● **WHAT NEEDS TO BE DONE**: Copy verbatim the block of lines in the entries below whose first line contains "assert (o_state <$>" and whose last line contains "(do 2 eexists;". Leave out all other lines.

LISTED ENTRIES below:

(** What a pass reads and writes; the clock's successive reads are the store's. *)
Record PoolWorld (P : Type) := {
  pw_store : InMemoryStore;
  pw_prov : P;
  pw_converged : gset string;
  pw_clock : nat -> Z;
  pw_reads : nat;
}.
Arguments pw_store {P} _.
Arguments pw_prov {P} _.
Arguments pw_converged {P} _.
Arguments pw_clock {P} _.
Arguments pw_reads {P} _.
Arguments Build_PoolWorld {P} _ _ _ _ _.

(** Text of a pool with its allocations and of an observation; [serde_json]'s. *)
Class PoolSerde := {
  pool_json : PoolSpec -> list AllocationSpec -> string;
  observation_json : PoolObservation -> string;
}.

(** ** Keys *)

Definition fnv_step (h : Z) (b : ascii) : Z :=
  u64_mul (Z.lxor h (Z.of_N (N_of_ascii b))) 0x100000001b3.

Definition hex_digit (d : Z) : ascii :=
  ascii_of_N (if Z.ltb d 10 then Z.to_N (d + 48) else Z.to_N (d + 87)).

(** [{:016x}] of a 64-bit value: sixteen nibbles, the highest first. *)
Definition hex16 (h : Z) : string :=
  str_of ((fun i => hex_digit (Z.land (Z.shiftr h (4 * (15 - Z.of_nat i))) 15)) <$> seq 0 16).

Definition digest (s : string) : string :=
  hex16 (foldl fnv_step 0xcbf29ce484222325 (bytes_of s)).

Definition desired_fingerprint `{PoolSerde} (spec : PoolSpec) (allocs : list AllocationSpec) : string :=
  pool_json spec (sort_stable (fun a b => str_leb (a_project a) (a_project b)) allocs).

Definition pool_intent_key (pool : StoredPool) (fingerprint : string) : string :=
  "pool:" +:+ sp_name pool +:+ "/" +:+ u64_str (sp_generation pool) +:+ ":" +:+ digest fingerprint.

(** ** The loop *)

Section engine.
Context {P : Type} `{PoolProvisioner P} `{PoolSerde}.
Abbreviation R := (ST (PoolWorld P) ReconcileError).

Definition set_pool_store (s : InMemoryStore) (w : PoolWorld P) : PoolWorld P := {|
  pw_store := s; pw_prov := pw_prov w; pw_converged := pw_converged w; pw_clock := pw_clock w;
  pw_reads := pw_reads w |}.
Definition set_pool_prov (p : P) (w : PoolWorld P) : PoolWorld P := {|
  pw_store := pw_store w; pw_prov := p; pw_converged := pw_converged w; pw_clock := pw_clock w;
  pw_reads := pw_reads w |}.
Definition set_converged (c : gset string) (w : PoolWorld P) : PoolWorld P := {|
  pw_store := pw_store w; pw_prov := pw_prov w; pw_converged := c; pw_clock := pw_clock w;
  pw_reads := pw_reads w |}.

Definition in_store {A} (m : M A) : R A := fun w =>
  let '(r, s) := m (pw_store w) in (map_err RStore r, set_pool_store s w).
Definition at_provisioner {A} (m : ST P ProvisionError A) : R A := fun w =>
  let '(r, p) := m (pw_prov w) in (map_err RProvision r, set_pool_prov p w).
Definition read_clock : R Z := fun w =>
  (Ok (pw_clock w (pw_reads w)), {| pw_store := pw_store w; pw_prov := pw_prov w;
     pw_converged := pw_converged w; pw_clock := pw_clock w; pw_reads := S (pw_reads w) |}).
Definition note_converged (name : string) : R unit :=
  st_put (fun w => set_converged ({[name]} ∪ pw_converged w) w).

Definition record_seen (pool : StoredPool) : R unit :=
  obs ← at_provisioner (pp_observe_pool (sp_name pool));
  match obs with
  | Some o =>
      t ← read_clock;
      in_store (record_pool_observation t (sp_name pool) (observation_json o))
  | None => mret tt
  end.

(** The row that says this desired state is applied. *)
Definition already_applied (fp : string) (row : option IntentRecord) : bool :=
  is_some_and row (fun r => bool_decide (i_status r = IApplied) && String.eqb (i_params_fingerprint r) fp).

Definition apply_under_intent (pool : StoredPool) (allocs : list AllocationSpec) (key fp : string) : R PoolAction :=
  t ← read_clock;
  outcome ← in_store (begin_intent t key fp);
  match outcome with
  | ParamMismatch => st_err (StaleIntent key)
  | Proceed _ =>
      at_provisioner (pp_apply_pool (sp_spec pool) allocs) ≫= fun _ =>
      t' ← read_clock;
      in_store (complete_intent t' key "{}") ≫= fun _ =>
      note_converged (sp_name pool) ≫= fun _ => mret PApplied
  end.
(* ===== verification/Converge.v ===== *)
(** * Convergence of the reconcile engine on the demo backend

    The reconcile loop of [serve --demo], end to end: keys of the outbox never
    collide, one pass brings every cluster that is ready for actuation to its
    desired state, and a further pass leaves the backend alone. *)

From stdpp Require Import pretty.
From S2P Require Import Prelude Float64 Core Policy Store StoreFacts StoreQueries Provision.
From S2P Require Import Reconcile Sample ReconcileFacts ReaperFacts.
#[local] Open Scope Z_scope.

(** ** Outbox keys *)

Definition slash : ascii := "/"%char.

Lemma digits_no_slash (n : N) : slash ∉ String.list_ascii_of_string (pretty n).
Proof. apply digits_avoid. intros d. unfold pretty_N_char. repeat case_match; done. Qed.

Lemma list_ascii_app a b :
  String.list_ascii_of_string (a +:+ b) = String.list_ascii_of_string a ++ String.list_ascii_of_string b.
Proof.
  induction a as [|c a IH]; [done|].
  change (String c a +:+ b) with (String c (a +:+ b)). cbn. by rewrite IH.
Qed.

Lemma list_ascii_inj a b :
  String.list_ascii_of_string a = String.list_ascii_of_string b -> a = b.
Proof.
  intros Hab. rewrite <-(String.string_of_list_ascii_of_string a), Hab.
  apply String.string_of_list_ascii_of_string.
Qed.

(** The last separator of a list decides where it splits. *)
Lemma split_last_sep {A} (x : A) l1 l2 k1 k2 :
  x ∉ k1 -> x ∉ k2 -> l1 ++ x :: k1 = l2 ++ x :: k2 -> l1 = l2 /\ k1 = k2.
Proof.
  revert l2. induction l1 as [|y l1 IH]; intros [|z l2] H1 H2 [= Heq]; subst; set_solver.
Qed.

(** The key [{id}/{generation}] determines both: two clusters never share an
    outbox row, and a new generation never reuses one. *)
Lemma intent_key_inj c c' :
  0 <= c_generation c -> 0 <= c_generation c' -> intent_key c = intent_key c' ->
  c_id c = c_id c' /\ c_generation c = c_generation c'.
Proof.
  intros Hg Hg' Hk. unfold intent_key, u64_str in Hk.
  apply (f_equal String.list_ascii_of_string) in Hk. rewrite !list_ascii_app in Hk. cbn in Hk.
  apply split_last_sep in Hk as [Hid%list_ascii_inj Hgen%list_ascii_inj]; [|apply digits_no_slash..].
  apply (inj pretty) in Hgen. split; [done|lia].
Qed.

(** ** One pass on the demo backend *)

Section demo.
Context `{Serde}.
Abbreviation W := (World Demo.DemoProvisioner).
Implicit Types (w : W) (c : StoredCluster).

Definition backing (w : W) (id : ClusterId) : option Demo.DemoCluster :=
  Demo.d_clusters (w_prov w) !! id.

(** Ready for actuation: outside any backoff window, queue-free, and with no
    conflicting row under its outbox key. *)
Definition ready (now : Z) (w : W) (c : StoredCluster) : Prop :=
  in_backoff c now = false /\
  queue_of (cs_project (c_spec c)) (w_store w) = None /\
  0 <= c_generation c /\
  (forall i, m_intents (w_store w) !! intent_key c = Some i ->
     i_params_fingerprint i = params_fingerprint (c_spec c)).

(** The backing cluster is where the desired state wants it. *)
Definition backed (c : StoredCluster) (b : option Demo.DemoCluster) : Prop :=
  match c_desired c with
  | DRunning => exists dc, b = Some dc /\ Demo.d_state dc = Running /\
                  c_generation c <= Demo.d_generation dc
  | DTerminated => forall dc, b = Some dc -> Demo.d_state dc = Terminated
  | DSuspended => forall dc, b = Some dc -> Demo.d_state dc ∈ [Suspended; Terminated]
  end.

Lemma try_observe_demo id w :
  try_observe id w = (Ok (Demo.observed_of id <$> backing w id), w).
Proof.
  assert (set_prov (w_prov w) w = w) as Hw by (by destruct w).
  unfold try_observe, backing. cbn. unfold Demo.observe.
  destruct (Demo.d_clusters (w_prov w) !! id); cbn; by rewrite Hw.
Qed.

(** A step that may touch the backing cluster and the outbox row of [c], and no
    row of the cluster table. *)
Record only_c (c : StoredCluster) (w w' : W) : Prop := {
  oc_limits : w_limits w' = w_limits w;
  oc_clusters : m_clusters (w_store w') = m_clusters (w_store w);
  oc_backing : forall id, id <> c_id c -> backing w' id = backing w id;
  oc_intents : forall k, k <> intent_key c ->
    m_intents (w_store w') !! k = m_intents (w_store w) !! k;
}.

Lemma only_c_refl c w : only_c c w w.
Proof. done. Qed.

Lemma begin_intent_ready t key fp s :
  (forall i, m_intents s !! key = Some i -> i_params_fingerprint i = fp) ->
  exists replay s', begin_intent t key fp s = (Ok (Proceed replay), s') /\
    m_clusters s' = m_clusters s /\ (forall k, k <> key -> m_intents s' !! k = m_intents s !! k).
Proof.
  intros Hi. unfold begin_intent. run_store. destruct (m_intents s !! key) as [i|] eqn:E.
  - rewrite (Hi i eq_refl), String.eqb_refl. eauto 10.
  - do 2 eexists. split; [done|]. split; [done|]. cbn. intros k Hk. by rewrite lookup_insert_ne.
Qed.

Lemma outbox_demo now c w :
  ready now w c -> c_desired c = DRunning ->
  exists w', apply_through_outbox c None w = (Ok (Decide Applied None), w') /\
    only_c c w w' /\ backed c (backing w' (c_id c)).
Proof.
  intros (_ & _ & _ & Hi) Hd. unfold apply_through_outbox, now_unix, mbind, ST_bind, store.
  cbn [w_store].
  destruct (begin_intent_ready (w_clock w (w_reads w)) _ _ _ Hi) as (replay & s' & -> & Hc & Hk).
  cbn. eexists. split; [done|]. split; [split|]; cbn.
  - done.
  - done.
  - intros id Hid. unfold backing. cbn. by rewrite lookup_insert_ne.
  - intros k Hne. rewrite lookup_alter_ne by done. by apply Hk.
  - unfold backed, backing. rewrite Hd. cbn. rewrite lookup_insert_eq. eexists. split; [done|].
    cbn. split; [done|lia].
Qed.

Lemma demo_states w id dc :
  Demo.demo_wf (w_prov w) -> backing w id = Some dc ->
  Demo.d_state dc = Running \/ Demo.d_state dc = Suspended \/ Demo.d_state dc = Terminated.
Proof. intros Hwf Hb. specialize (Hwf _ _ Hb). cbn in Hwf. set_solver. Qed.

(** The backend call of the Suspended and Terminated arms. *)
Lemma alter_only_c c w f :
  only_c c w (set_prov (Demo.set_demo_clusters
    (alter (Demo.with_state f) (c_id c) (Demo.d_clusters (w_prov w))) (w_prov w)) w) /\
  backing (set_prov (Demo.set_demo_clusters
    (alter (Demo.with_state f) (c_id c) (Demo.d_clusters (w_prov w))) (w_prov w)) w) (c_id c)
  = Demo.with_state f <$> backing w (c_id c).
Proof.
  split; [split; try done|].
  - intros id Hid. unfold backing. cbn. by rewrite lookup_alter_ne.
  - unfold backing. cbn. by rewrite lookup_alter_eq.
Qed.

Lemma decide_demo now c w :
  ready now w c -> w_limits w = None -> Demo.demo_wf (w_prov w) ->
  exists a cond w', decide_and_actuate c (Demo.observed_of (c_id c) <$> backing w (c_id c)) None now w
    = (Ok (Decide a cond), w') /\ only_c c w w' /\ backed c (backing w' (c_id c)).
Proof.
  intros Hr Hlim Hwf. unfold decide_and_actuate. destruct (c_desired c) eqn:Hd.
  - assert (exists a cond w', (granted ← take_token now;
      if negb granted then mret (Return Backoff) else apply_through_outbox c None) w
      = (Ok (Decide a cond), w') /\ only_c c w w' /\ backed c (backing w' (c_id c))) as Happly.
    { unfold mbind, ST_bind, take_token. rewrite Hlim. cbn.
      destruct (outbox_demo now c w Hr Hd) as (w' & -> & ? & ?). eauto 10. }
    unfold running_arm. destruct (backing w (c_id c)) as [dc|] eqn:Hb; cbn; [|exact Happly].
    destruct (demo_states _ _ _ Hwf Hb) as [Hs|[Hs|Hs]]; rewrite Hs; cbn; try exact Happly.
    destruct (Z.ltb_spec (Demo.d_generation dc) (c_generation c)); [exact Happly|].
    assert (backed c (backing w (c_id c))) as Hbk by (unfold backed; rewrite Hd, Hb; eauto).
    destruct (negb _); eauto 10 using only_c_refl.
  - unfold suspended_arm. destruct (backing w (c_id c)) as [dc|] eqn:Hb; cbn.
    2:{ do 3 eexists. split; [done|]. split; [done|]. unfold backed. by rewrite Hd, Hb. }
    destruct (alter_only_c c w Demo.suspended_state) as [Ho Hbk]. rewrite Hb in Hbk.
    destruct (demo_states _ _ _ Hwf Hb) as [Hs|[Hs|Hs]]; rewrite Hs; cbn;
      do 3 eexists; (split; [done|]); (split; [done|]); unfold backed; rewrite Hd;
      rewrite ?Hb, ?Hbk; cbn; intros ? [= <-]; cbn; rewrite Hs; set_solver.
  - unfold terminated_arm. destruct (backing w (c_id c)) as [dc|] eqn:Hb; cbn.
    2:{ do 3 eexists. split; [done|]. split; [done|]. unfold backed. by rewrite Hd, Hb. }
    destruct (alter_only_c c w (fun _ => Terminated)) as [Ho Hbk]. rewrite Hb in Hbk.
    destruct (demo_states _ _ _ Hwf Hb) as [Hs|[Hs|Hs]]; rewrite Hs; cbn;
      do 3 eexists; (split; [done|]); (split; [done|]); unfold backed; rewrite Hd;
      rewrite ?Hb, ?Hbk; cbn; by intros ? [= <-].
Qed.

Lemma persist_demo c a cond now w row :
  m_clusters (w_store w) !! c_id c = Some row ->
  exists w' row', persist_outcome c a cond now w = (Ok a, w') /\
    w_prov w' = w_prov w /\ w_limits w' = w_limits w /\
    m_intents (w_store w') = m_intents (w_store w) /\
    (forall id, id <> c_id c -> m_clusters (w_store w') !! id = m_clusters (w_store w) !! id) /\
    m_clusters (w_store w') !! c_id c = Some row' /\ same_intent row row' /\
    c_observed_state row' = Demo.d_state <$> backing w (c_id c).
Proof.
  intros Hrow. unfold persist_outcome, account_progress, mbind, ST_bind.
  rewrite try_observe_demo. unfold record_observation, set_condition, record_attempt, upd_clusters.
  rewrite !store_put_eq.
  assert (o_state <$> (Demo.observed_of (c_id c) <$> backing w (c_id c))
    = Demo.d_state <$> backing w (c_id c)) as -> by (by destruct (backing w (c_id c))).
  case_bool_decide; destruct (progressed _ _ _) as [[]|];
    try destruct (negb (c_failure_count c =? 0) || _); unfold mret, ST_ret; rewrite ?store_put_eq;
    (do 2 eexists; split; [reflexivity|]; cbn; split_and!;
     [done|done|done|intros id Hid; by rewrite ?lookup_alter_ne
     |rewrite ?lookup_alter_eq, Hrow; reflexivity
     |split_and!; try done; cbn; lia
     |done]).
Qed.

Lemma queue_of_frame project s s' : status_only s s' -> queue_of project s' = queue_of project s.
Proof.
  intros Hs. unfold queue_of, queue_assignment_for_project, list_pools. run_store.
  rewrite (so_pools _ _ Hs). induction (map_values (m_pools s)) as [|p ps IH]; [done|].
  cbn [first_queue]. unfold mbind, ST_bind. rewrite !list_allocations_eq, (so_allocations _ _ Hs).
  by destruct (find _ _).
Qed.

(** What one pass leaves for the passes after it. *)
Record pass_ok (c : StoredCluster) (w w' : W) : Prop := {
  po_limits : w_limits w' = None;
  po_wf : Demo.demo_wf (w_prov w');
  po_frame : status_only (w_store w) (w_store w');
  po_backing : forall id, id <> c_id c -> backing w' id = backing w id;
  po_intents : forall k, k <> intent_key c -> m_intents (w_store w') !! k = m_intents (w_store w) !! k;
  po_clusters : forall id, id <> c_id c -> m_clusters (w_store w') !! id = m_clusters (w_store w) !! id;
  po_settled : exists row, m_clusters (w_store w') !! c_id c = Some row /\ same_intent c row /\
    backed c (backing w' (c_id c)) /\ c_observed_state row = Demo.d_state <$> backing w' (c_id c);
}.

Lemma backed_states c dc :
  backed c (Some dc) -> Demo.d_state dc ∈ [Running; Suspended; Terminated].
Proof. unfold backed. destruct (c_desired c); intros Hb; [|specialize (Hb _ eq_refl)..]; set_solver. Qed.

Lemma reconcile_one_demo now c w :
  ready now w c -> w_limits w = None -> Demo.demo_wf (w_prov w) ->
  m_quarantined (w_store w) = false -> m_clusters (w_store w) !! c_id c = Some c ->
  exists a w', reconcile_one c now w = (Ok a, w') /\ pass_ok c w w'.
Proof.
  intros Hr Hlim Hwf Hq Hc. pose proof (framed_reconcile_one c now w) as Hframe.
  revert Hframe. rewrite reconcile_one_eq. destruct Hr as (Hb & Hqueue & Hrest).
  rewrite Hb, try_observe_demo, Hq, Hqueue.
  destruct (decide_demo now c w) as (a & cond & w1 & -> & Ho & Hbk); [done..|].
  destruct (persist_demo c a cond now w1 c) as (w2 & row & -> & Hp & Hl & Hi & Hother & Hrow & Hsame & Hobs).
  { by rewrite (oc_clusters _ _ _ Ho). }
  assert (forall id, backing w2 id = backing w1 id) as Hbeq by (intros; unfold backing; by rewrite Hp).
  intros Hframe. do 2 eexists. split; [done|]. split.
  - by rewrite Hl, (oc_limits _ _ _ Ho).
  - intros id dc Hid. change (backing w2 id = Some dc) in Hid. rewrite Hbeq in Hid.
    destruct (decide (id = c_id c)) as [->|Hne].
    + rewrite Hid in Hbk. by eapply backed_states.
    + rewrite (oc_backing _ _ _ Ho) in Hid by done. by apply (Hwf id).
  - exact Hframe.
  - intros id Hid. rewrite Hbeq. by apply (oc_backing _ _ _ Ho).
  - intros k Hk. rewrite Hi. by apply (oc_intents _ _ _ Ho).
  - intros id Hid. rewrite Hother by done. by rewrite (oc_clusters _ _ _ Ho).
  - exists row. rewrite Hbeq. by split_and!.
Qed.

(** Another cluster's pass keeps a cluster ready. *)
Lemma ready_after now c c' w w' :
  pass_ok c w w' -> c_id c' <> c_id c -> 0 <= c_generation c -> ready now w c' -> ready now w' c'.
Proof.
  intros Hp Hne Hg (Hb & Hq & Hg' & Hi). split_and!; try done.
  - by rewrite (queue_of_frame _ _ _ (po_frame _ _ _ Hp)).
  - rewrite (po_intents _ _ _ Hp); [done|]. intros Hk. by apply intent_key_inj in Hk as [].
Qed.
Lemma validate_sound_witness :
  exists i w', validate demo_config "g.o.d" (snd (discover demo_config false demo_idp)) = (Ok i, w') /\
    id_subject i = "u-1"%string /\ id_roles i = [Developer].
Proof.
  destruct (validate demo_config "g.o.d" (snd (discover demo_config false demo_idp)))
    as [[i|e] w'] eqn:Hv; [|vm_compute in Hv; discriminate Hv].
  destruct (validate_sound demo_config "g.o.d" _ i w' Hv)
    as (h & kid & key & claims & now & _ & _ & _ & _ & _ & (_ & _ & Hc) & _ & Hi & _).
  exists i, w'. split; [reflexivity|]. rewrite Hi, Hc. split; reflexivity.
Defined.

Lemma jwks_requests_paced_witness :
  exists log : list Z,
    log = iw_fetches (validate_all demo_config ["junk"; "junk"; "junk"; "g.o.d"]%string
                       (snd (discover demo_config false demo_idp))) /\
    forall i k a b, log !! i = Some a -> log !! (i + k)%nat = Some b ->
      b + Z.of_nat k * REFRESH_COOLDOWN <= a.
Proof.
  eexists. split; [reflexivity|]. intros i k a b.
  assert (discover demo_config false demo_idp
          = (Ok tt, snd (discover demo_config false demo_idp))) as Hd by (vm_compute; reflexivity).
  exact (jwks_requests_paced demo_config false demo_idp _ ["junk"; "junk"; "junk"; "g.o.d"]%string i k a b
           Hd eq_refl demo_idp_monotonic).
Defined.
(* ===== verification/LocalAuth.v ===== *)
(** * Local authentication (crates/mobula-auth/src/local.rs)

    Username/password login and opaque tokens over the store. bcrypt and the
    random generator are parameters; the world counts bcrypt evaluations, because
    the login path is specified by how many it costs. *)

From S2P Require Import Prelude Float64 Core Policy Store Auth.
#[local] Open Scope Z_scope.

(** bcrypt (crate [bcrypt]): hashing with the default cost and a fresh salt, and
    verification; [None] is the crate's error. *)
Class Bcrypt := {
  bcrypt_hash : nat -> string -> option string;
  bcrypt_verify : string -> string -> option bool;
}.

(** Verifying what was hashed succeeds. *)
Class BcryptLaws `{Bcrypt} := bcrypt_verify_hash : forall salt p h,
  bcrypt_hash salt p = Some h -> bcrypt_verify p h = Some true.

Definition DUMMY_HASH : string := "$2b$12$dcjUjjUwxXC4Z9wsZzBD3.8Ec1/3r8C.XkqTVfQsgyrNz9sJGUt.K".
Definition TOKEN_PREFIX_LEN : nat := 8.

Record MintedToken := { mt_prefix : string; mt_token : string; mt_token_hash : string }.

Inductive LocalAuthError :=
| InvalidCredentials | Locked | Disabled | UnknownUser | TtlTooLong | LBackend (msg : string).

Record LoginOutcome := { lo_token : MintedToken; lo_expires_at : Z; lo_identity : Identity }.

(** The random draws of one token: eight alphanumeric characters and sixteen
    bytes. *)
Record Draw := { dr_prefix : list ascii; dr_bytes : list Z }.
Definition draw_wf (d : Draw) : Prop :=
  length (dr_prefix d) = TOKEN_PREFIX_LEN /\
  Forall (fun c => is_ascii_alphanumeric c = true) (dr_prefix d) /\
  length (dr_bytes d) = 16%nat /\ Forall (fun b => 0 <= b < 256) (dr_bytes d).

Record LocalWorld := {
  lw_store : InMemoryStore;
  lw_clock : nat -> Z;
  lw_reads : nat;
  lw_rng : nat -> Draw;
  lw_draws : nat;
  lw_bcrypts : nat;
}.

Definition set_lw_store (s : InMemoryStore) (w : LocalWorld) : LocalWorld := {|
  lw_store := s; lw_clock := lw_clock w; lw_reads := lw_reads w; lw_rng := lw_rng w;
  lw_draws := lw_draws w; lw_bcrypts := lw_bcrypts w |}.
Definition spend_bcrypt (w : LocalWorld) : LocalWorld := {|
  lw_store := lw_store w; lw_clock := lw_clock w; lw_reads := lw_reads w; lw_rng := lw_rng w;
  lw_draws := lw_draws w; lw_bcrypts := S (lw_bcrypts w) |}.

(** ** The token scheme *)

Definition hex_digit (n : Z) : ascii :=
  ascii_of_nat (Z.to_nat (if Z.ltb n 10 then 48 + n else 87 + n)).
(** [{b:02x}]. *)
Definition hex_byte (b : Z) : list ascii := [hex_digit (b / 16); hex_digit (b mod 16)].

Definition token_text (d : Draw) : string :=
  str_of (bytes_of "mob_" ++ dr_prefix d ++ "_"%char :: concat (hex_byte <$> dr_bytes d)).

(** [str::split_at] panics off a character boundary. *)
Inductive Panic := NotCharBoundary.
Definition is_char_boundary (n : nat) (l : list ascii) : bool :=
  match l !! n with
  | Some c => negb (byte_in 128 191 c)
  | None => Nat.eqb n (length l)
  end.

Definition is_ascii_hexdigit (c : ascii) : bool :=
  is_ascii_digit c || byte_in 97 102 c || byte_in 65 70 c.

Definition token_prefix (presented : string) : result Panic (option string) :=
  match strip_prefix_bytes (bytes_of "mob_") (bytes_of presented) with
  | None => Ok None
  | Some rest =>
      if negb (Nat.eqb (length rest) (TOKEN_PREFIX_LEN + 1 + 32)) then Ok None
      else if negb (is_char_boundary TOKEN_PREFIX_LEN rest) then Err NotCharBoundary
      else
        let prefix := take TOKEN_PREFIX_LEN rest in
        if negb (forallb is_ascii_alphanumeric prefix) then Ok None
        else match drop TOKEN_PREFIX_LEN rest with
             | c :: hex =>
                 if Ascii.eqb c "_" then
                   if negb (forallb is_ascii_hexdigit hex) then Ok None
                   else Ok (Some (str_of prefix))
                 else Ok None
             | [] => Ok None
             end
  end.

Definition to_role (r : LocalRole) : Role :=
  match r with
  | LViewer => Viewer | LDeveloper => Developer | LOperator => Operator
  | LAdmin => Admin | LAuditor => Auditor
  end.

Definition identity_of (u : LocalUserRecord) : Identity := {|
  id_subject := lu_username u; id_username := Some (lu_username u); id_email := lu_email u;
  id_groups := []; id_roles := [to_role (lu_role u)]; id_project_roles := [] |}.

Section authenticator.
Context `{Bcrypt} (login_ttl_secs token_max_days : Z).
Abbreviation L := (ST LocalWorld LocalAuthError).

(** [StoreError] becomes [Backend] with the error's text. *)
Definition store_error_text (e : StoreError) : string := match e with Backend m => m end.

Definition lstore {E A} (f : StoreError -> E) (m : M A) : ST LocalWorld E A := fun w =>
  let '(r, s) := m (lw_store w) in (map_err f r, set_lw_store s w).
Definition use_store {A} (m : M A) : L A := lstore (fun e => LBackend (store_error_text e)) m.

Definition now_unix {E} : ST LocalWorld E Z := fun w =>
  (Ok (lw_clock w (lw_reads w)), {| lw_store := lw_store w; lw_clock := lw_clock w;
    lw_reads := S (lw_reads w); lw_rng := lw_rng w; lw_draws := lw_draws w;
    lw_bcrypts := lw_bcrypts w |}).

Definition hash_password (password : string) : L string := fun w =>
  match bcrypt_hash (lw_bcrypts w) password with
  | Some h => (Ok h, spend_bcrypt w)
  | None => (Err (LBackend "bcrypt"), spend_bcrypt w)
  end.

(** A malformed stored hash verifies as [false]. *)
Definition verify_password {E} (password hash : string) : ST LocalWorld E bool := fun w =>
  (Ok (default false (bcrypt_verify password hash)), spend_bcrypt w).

End of LISTED ENTRIES.

● **OUTPUT BELOW**:
  assert (o_state <$> (Demo.observed_of (c_id c) <$> backing w (c_id c))
    = Demo.d_state <$> backing w (c_id c)) as -> by (by destruct (backing w (c_id c))).
  case_bool_decide; destruct (progressed _ _ _) as [[]|];
    try destruct (negb (c_failure_count c =? 0) || _); unfold mret, ST_ret; rewrite ?store_put_eq;
    (do 2 eexists; split; [reflexivity|]; cbn; split_and!;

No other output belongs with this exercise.